- [Work instructions]: Copy each line of the data that has "rewrite" in it.

[Saved entries]
(** X17.  On a non-empty series with the target column,
    [decompose_time_series] calls the library on the values of the column
    with the period asked for when the series has at least two periods of
    rows, and otherwise with half the number of rows, rounded down, and at
    least one.  What the library returns is returned and kept in
    [self.decomposition]; when it raises, the analyzer is left as it was.
    A period of zero or less is passed on as it is. *)
Theorem decompose_time_series_period (a : SeasonalAnalyzer.state)
    (column : string) (period : Z) (values : list num) :
  year_month (SeasonalAnalyzer.data a) <> [] ->
  fields (SeasonalAnalyzer.data a) !! column = Some values ->
  length values = length (year_month (SeasonalAnalyzer.data a)) ->
  let len := Z.of_nat (length (year_month (SeasonalAnalyzer.data a))) in
  let p := effective_period len period in
  SeasonalAnalyzer.decompose_time_series seasonal_decompose column period a
  = match seasonal_decompose values p with
    | inr r =>
        (SeasonalAnalyzer.mkAnalyzer (SeasonalAnalyzer.data a) (Some r)
           (SeasonalAnalyzer.seasonal_stats a), Ok r)
    | inl msg => (a, Raise (LibraryError msg))
    end /\
  (2 * period <= len -> p = period) /\
  (len < 2 * period -> 1 <= p /\ (2 <= len -> 2 * p <= len)) /\
  (period <= 0 -> p = period).
Proof.
  intros Hym Hcol Hlen len p. split; [|split; [|split]].
  - unfold SeasonalAnalyzer.decompose_time_series.
    rewrite bind_run. unfold get at 1. cbn beta iota zeta.
    destruct (period_min_is_Some _ Hym) as [first Hmin].
    rewrite bind_run, Hmin. unfold lift_option at 1, ret at 1. cbn beta iota.
    rewrite bind_run. unfold SeasonalAnalyzer.data_getitem at 1.
    rewrite bind_run. unfold get at 1. cbn beta iota. rewrite Hcol.
    unfold lift_option at 1, ret at 1. cbn beta iota.
    rewrite bind_run, length_date_range_ME, Hlen, Nat.eqb_refl.
    unfold ret at 1. cbn beta iota. rewrite bind_run.
    fold len. fold (effective_period len period). fold p.
    destruct (seasonal_decompose values p) as [msg|r]; reflexivity.
  - intros H. subst p. unfold effective_period.
    destruct (Z.ltb_spec len (2 * period)); [lia|done].
  - intros H. subst p. unfold effective_period.
    destruct (Z.ltb_spec len (2 * period)); [|lia].
    split; [lia|]. intros H2. Z.div_mod_to_equations. lia.
  - intros H. subst p. unfold effective_period.
    destruct (Z.ltb_spec len (2 * period)); [lia|done].
Qed.

End AnalyzerMore.

(** ** Seasonality *)

Lemma derive_month_has_month (d : MonthlyData) :
  is_Some (fields (derive_month d) !! "month").
Proof.
  unfold derive_month. destruct (fields d !! "month") eqn:E.
  - rewrite E. eauto.
  - cbn [fields]. rewrite lookup_insert_eq. eauto.
Qed.
(** * A verification development of the zenith-tv M3U parser core
    (src/core/parser/src: parser.rs, categorizer.rs, year_detector.rs,
    episode_detector.rs, category_tree.rs, lib.rs).

    Modelling conventions.
    - A Rust [&str] / [String] is modelled as [list ascii]: the development
      covers ASCII text, where byte indices (used by [find], slicing and
      [as_bytes]) and char indices (used by [chars()]) coincide.  On ASCII,
      Rust's [char::is_whitespace], [str::trim] and [split_whitespace] and
      the regex classes [\s] and [\d] all agree with [is_ws] and [is_digit]
      below.
    - The parser's cursor into [content] is modelled by the remaining suffix
      [content[cursor..]]; [read_line] returns the line and the new suffix.
    - Loops that advance the cursor are given a fuel argument equal to one
      more than the length of the remaining text, which bounds the number of
      iterations ([read_line] always consumes at least one character). *)

From Stdlib Require Import Ascii String List Bool Arith NArith Lia Permutation Sorted.
Import ListNotations.
Open Scope string_scope.
Open Scope nat_scope.
Open Scope list_scope.

(** ** Text helpers *)

Definition str := list ascii.

(** String literals, written as Rocq strings. *)
Definition s (x : string) : str := list_ascii_of_string x.

Definition is_ws (c : ascii) : bool :=
  let n := nat_of_ascii c in
  ((9 <=? n) && (n <=? 13)) || (n =? 32).

Definition is_digit (c : ascii) : bool :=
  let n := nat_of_ascii c in (48 <=? n) && (n <=? 57).

Definition digit_val (c : ascii) : nat := nat_of_ascii c - 48.

Definition ascii_eqb (a b : ascii) : bool := Ascii.eqb a b.

Fixpoint drop_while (p : ascii -> bool) (l : str) : str :=
  match l with
  | [] => []
  | c :: t => if p c then drop_while p t else l
  end.

(** [str::trim_start], [str::trim_end], [str::trim]. *)
Definition trim_start (l : str) : str := drop_while is_ws l.
Definition trim_end (l : str) : str := rev (drop_while is_ws (rev l)).
Definition trim (l : str) : str := trim_start (trim_end l).

(** [str::trim_end_matches(c)]: removes every trailing [c]. *)
Definition trim_end_matches (c : ascii) (l : str) : str :=
  rev (drop_while (ascii_eqb c) (rev l)).

Fixpoint starts_with (p l : str) : bool :=
  match p, l with
  | [], _ => true
  | a :: p', b :: l' => ascii_eqb a b && starts_with p' l'
  | _ :: _, [] => false
  end.

Definition is_empty (l : str) : bool :=
  match l with [] => true | _ => false end.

- [Task result]:
    rewrite bind_run. unfold get at 1. cbn beta iota zeta.
    rewrite bind_run, Hmin. unfold lift_option at 1, ret at 1. cbn beta iota.
    rewrite bind_run. unfold SeasonalAnalyzer.data_getitem at 1.
    rewrite bind_run. unfold get at 1. cbn beta iota. rewrite Hcol.
    rewrite bind_run, length_date_range_ME, Hlen, Nat.eqb_refl.
    unfold ret at 1. cbn beta iota. rewrite bind_run.
  - rewrite E. eauto.
  - cbn [fields]. rewrite lookup_insert_eq. eauto.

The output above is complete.